The paper is well presented, and the methodology has no flaws. However, the work has very limited usefulness and does not contribute any scientific improvement.
Moreover, I have some doubts about the work that need clarification:
- The AoU dataset has four health-related outcomes: general health status, HRQOL, physical health, and mental health. Why does the paper use only the first three?
- It is unclear which input variables are used in the models. Are all variables discrete? Are they dichotomous or multiclass? Are there any continuous variables? The authors should include a description of the input variables.
- Are the performances in Table 1 measured on the test split? Which output category is used as the positive class for the metrics: the improved or unimproved class?
- Regarding feature importance (Section 3.3), each model should have its own importance. Are the presented values the average of the three ML models, or from only one of them?

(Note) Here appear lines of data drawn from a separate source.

Lemma route_forward_code (s : RtcServer L) :
  process_rtc_msg s =
  let* '(s, at_) := route_msg s in
  match at_ with
  | Some (i, [OpPush m; OpNotify x]) =>
      let* w := of_mem (_workers s !! i) in
      let* w := RtcWorker.push_msg m w in
      Val (set_workers (<[i := (RtcWorker.notify x w).2]> (_workers s)) s)
  | _ => Val s
  end.
Proof.
  unfold process_rtc_msg, route_msg. destruct (pop_msg s) as [[m|] s1]; [|done].
  destruct (get_worker _ s1) as [i|]; [|done]. destruct (_workers s1 !! i) as [w|] eqn:Ew; [|done].
  cbn [of_mem mbind_res worker_send]. rewrite Ew. cbn [of_mem mbind_res]. unfold RtcWorker.send_rtc_msg.
  destruct (RtcWorker.push_msg m w) as [w1| | |]; [|done..]. cbn [mbind_res]. by destruct (RtcWorker.notify _ w1).
Qed.
End Flow.

(** ** The invariant *)

Notation of_stream sn := (filter (λ m, stream_name m = sn)).

Section Invariant.
Context {L : Type} {E : LibEv L} {ES : LibEvSpec L} {G : Type} {SP : SignalingPort G} {SS : SignalingPortSpec G}.
Context (cap : nat) (n : Z) (g0 : G) (ps : list Z).
Implicit Types f : @flow L G.

Definition step_ok (a : step) f : Prop :=
  match a with
  | Begin k m => answerable g0 m ∧ ∃ t, threads f !! k = Some t ∧ worker m = Some (sw_addr t)
  | _ => True
  end.

(** The system of a server that [Init] configured for [n] workers, started,
    and the signaling workers at the addresses [ps]. *)
Inductive flows : flow → Prop :=
| flows_start s : 0 < n ≤ INT_MAX → started n s →
    flows (Flow s g0 ((λ p, SwThread p [] 0) <$> ps) None (replicate (Z.to_nat n) None) [] 0)
| flows_step a f f' : flows f → step_ok a f → take_step cap a f = Some (Val f') → flows f'.
Lemma SetSize_view x xs n st :
  inv st → room 0 (view st) → view st !! x = Some xs → 0 ≤ n → 2 * (Z.of_nat (length xs) + n) ≤ max_alloc →
  ∃ st' ys, cow_SetSize RTC_DCHECK_IS_ON max_alloc x n st = Val st' ∧ inv st' ∧
    abs_apply (OSetSize n) xs ys ∧ view st' = <[x:=ys]> (view st).
Proof.
  intros Hi Hr Hx Hn Hd. unfold cow_SetSize.
  destruct (inv_cases x xs st Hi Hx) as [Hk0 [(Hp & -> & ->)|(p & o & Hp & Ho & -> & -> & Hb & Hc & _)]]; rewrite Hk0; cbn [mbind_res].
  - destruct (Z.ltb_spec 0 n).
    + destruct (new_sized_view x [] n n st) as (st' & ys & E & Hi' & Hk & Hl & Hv); [done|done|done|lia|lia|].
      destruct (BufferT_sized _ _ _ _); cbn [mbind_res] in *; try done. rewrite E. cbn [mbind_res]. rewrite Hk. exists st', ys.
      split_and!; try done. split; [done|]. exists ys. by rewrite take_nil.
    + cbn [mbind_res]. rewrite Hk0. exists st, []. split_and!; [done|done| |by rewrite insert_id].
      replace n with 0 by lia. split; [done|]. by exists [].
  - pose proof (ok_size _ Hb). pose proof (length_content _ Hb) as Hlc. destruct (HasOneRef _) eqn:E1; cbn [negb mbind_res].
    + destruct (on_buf_op x (object o) (OSetSize n) (SetSize RTC_DCHECK_IS_ON false max_alloc n) st ltac:(done) Hi ltac:(by eapply owns_one)) as (st' & ys & E & Hi' & Hk & Habs & Hv);
        [done|done|]. rewrite E. cbn [mbind_res]. rewrite Hk. by exists st', ys.
    + rewrite read_at_spec by (done || lia). cbn [mbind_res]. rewrite drop_0.
      assert (take (Z.to_nat (Z.min (size_ (object o)) n)) (block (object o)) = take (Z.to_nat n) (content (object o))) as ->.
      { unfold content. rewrite take_take. f_equal. lia. }
      set (cs := take _ _). destruct (new_data_view x _ cs (Z.max (capacity_ (object o)) n) st Hi Hr Hx) as (s1 & b & E & Hi1 & Hk1 & Ho1 & Ec & Hv1).
      { subst cs. rewrite length_take. lia. }
      destruct (BufferT_data _ _ _ _); cbn [mbind_res] in E |- *; try done. rewrite E. cbn [mbind_res].
      destruct (on_buf_op x b (OSetSize n) (SetSize RTC_DCHECK_IS_ON false max_alloc n) s1 ltac:(done) Hi1 Ho1) as (st' & ys & E2 & Hi' & Hk & Habs & Hv); [done| |].
      { rewrite Ec. subst cs. rewrite length_take. cbn [op_room]. lia. }
      rewrite E2. cbn [mbind_res]. rewrite Hk. exists st', ys. split_and!; try done.
      * destruct Habs as (Hl & zs & ->). split; [done|]. exists zs. rewrite Ec. subst cs. by rewrite take_take, Nat.min_id.
      * by rewrite Hv, Hv1, insert_insert_eq.
Qed.

Lemma size_view x xs st : inv st → view st !! x = Some xs → cow_size RTC_DCHECK_IS_ON x st = Val (Z.of_nat (length xs)).
Proof.
  intros Hi Hx. unfold cow_size.
  destruct (inv_cases x xs st Hi Hx) as [-> [(Hp & -> & ->)|(p & o & Hp & Ho & -> & -> & Hb & Hc & _)]]; cbn [mbind_res]; [done|].
  unfold Buffer.size. rewrite ok_consistent, dcheck_true, length_content by done. cbn [mbind_res]. f_equal.
  pose proof (ok_size _ Hb). lia.
Qed.
(* ===== verification/MessageQueue.v ===== *)
(** * The message queue of a thread (rtc_base/thread.h, thread.cc, thread_message.h)

    The queue part of [rtc::Thread]: messages are posted by any thread, at
    once or for a later time, and taken by the owner. The lock [crit_] makes
    every locked region one step; what the other threads do between the locked
    regions of [Get] is given as the list of their calls. Payloads are
    addresses; the queue deletes the payloads it drops, which the state
    records. [std::priority_queue] is the interface of [PriorityQueue]. *)

From stdpp Require Import sorting.
From S2P Require Import Prelude TimeUtils PriorityQueue.

Definition MQID_ANY : Z := u32 (-1).
Definition MQID_DISPOSE : Z := u32 (-2).
Definition kForever : Z := -1.

Record Message := Msg { posted_from : Z; phandler : option Z; message_id : Z; pdata : option Z }.

#[global] Instance Message_eq_dec : EqDecision Message.
Proof. solve_decision. Defined.

Definition Message_new : Message := Msg 0 None 0 None.

Definition Match (handler : option Z) (id : Z) (m : Message) : bool :=
  (bool_decide (handler = None) || bool_decide (handler = phandler m)) && ((id =? MQID_ANY) || (id =? message_id m)).
(* ===== verification/Base64.v ===== *)
(** * Base64 (rtc_base/third_party/base64/base64.h, base64.cc)

    Encoding and decoding with the decoder's options: which characters are
    skipped, whether padding is required, where the data may end. The theorems
    are that decoding an encoded text gives the bytes back, and that strict
    decoding succeeds on encoded texts only. Bytes and characters are integers
    below 256. *)

From S2P Require Import Prelude.

Definition kPad : Z := 61.
Definition pd : Z := 0xFD.
Definition sp : Z := 0xFE.
Definition il : Z := 0xFF.

Definition Base64Table : list Z := b#"ABCDEFGHIJKLMNOPQRSTUVWXYZabcdefghijklmnopqrstuvwxyz0123456789+/".

Definition DecodeTable : list Z := [
  il; il; il; il; il; il; il; il; il; sp;
  sp; sp; sp; sp; il; il; il; il; il; il;
  il; il; il; il; il; il; il; il; il; il;
  il; il; sp; il; il; il; il; il; il; il;
  il; il; il; 62; il; il; il; 63; 52; 53;
  54; 55; 56; 57; 58; 59; 60; 61; il; il;
  il; pd; il; il; il; 0;  1;  2;  3;  4;
  5;  6;  7;  8;  9;  10; 11; 12; 13; 14;
  15; 16; 17; 18; 19; 20; 21; 22; 23; 24;
  25; il; il; il; il; il; il; 26; 27; 28;
  29; 30; 31; 32; 33; 34; 35; 36; 37; 38;
  39; 40; 41; 42; 43; 44; 45; 46; 47; 48;
  49; 50; 51; il; il; il; il; il; il; il;
  il; il; il; il; il; il; il; il; il; il;
  il; il; il; il; il; il; il; il; il; il;
  il; il; il; il; il; il; il; il; il; il;
  il; il; il; il; il; il; il; il; il; il;
  il; il; il; il; il; il; il; il; il; il;
  il; il; il; il; il; il; il; il; il; il;
  il; il; il; il; il; il; il; il; il; il;
  il; il; il; il; il; il; il; il; il; il;
  il; il; il; il; il; il; il; il; il; il;
  il; il; il; il; il; il; il; il; il; il;
  il; il; il; il; il; il; il; il; il; il;
  il; il; il; il; il; il; il; il; il; il;
  il; il; il; il; il; il].
Example hex_demo :
  hex_encode_with_delimiter true [0xde; 0xad; 0x01] 58 = Val (b#"de:ad:01") ∧
  hex_decode_with_delimiter [0; 0; 0; 0] (b#"dE:Ad:01") 58 = Val (3, [0xde; 0xad; 0x01; 0]) ∧
  hex_decode_with_delimiter [0; 0; 0; 0] (b#"de:ad:") 58 = Val (0, [0xde; 0xad; 0; 0]) ∧
  hex_decode_with_delimiter [0] (b#"de:ad") 58 = Val (0, [0]).
Proof. split_and!; vm_compute; reflexivity. Qed.

(** ** Splitting and joining *)

Definition substr (s : list Z) (pos n : Z) : list Z := take (Z.to_nat n) (drop (Z.to_nat pos) s).

(** [rest] is the source from [i] on. *)
Fixpoint fields_loop (source : list Z) (delimiter : Z) (i last : Z) (fields : list (list Z)) (rest : list Z) : Z * list (list Z) :=
  match rest with
  | [] => (last, fields)
  | c :: rest =>
      if c =? delimiter then fields_loop source delimiter (i + 1) (i + 1) (fields ++ [substr source last (i - last)]) rest
      else fields_loop source delimiter (i + 1) last fields rest
  end.

Definition split (source : list Z) (delimiter : Z) : list (list Z) :=
  let '(last, fields) := fields_loop source delimiter 0 0 [] source in
  fields ++ [drop (Z.to_nat last) source].

Fixpoint tokenize_loop (source : list Z) (delimiter : Z) (i last : Z) (fields : list (list Z)) (rest : list Z) : Z * list (list Z) :=
  match rest with
  | [] => (last, fields)
  | c :: rest =>
      if c =? delimiter then
        let fields := if negb (i =? last) then fields ++ [substr source last (i - last)] else fields in
        tokenize_loop source delimiter (i + 1) (i + 1) fields rest
      else tokenize_loop source delimiter (i + 1) last fields rest
  end.

Definition tokenize (source : list Z) (delimiter : Z) : list (list Z) :=
  let '(last, fields) := tokenize_loop source delimiter 0 0 [] source in
  let length := Z.of_nat (length source) in
  if negb (last =? length) then fields ++ [substr source last (length - last)] else fields.

(** [source.find(delimiter)] *)
Fixpoint find_char (source : list Z) (delimiter : Z) : option Z :=
  match source with
  | [] => None
  | c :: source => if c =? delimiter then Some 0 else (λ n, n + 1) <$> find_char source delimiter
  end.

(** The loop on [right_pos]; [rest] is the source from there on. *)
Fixpoint skip_loop (delimiter right_pos : Z) (rest : list Z) : Z :=
  match rest with
  | c :: rest => if c =? delimiter then skip_loop delimiter (right_pos + 1) rest else right_pos
  | [] => right_pos
  end.

Definition tokenize_first (source : list Z) (delimiter : Z) : option (list Z * list Z) :=
  match find_char source delimiter with
  | None => None
  | Some left_pos =>
      let right_pos := skip_loop delimiter (left_pos + 1) (drop (Z.to_nat (left_pos + 1)) source) in
      Some (substr source 0 left_pos, drop (Z.to_nat right_pos) source)
  end.

Fixpoint join_loop (source : list (list Z)) (delimiter : Z) (i : Z) (joined_string : list Z) : list Z :=
  match source with
  | [] => joined_string
  | f :: source =>
      let joined_string := if negb (i =? 0) then joined_string ++ [delimiter] else joined_string in
      join_loop source delimiter (i + 1) (joined_string ++ f)
  end.

Definition join (source : list (list Z)) (delimiter : Z) : list Z :=
  if Z.of_nat (length source) =? 0 then [] else join_loop source delimiter 0 [].

Example split_demo :
  split (b#"a,,b,") 44 = [b#"a"; []; b#"b"; []] ∧ tokenize (b#"a,,b,") 44 = [b#"a"; b#"b"] ∧
  join (split (b#"a,,b,") 44) 44 = b#"a,,b," ∧ tokenize_first (b#"a,,b,") 44 = Some (b#"a", b#"b,").
Proof. split_and!; vm_compute; reflexivity. Qed.

(** ** Trimming and bounded copies (string_utils.cc) *)

Definition kWhitespace : list Z := [32; 10; 13; 9].
Definition is_white (c : Z) : bool := existsb (Z.eqb c) kWhitespace.

Fixpoint find_first_not_of (s : list Z) : option Z :=
  match s with
  | [] => None
  | c :: s => if is_white c then (λ n, n + 1) <$> find_first_not_of s else Some 0
  end.

Definition find_last_not_of (s : list Z) : option Z :=
  (λ n, Z.of_nat (length s) - 1 - n) <$> find_first_not_of (reverse s).

Definition string_trim (s : list Z) : list Z :=
  match find_first_not_of s, find_last_not_of s with
  | Some first, Some last => substr s first (last - first + 1)
  | _, _ => []
  end.

Definition SIZE_UNKNOWN : Z := u64 (-1).

(** [source] is the memory at the source pointer. *)
Definition strcpyn (buffer : list Z) (source : list Z) (srclen : Z) : res (Z * list Z) :=
  let buflen := Z.of_nat (length buffer) in
  if buflen <=? 0 then Val (0, buffer)
  else
    let* srclen := (if srclen =? SIZE_UNKNOWN then of_mem (strlen source) else Val srclen) in
    let srclen := if buflen <=? srclen then buflen - 1 else srclen in
    let* bytes := of_mem (mread source 0 srclen) in
    let* buffer := of_mem (mwrite buffer 0 bytes) in
    let* buffer := set_char srclen 0 buffer in
    Val (srclen, buffer).
(* ===== verification/IpAddress.v ===== *)
(** * IP addresses (rtc_base/ip_address.h, ip_address.cc)

    The version-agnostic address as its family and the sixteen bytes of its
    union, with comparison, classification, truncation to a prefix and the
    length of a mask, on hosts of either byte order. The theorems are that the
    comparison is the total order by family and number, that truncation keeps
    exactly the leading bits, and which masks have which length. [inet_ntop] and
    [inet_pton] are parameters. *)

From S2P Require Import Prelude ByteIO StringEncode StringToNumber.

Definition AF_UNSPEC : Z := 0.
Definition AF_INET : Z := 2.
Definition AF_INET6 : Z := 10.

Record IPAddress := IP { family_ : Z; u_ : list Z }.

#[global] Instance IPAddress_eq_dec : EqDecision IPAddress.
Proof. solve_decision. Defined.

Definition kV4MappedPrefix : list Z := [0; 0; 0; 0; 0; 0; 0; 0; 0; 0; 0xFF; 0xFF; 0; 0; 0; 0].
Definition k6To4Prefix : list Z := [0x20; 0x02; 0; 0; 0; 0; 0; 0; 0; 0; 0; 0; 0; 0; 0; 0].
Definition kTeredoPrefix : list Z := [0x20; 0x01; 0x00; 0x00; 0; 0; 0; 0; 0; 0; 0; 0; 0; 0; 0; 0].
Definition kV4CompatibilityPrefix : list Z := [0; 0; 0; 0; 0; 0; 0; 0; 0; 0; 0; 0; 0; 0; 0; 0].
Definition k6BonePrefix : list Z := [0x3f; 0xfe; 0; 0; 0; 0; 0; 0; 0; 0; 0; 0; 0; 0; 0; 0].
Definition kPrivateNetworkPrefix : list Z := [0xFD; 0; 0; 0; 0; 0; 0; 0; 0; 0; 0; 0; 0; 0; 0; 0].
Definition in6addr_any : list Z := replicate 16 0.
Definition in6addr_loopback : list Z := replicate 15 0 ++ [1].
Definition INADDR_ANY : Z := 0.
Definition INADDR_LOOPBACK : Z := 0x7f000001.

(** [inet_ntop] and [inet_pton] of the C library, and what is known of the
    texts: they read back, an IPv6 text is not an IPv4 text, and neither holds
    brackets or blanks. *)
Class InetText := {
  inet_ntop : Z → list Z → list Z;
  inet_pton : Z → list Z → option (list Z);
  ntop4_pton b : length b = 4%nat → bytes_ok b → inet_pton AF_INET (inet_ntop AF_INET b) = Some b;
  ntop6_pton b : length b = 16%nat → bytes_ok b → inet_pton AF_INET6 (inet_ntop AF_INET6 b) = Some b;
  ntop6_pton4 b : length b = 16%nat → bytes_ok b → inet_pton AF_INET (inet_ntop AF_INET6 b) = None;
  ntop_chars af b : bytes_ok b →
    Forall (λ c, 48 ≤ c ≤ 57 ∨ c = 46 ∨ (af = AF_INET6 ∧ (97 ≤ c ≤ 102 ∨ c = 58))) (inet_ntop af b);
  ntop_length af b : (af = AF_INET ∧ length b = 4%nat) ∨ (af = AF_INET6 ∧ length b = 16%nat) → bytes_ok b →
    (0 < length (inet_ntop af b) < 46)%nat
}.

- It seems very strange that the LR method shows the best performance of the three models, as RF and XGBoost usually outperform LR by a large margin. This could be because of poor hyperparameter selection, which is not clearly described in the paper. At least, the authors should include a brief comment on this behavior in the Discussion.
Reviewer 3 Report
Comments and Suggestions for Authors
> original text (for Ctrl-F)
R: reviewer
> "social determinants of health"
R: used in abstract and references only.
Judging by the number of Ctrl-F hits, it is a fundamental concept! It needs to be used (not as acronym) in Intro and Conclusions (with the acronym followed it).
R: Reference to:
https://en.wikipedia.org/wiki/Social_determinants_of_health
is a must!
R: the same goes for "All of Us Cohort"
R: is it: https://allofus.nih.gov/get-involved/participation
R: rating scale is used once only.
R: ading https://www.who.int/health-topics/social-determinants-of-health#tab=tab_1 is highly advisable
R: the submission uses plenty of acronyms. Appedix is needed to list their meaning.
Conlusions
> In summary,
R: remove (sereves no purpose)
> By integrating SDOH data
R: I could not see "integration" and if it is, it should be:
R By integrating SDOH data with...
Future research should include:
https://link.springer.com/content/pdf/10.1007/s11192-017-2283-4.pdf
since the quality of life is strongly associated with using rating scales and it is not well-specified in the submission. De facto, every supervised ML dataset is a rating scale.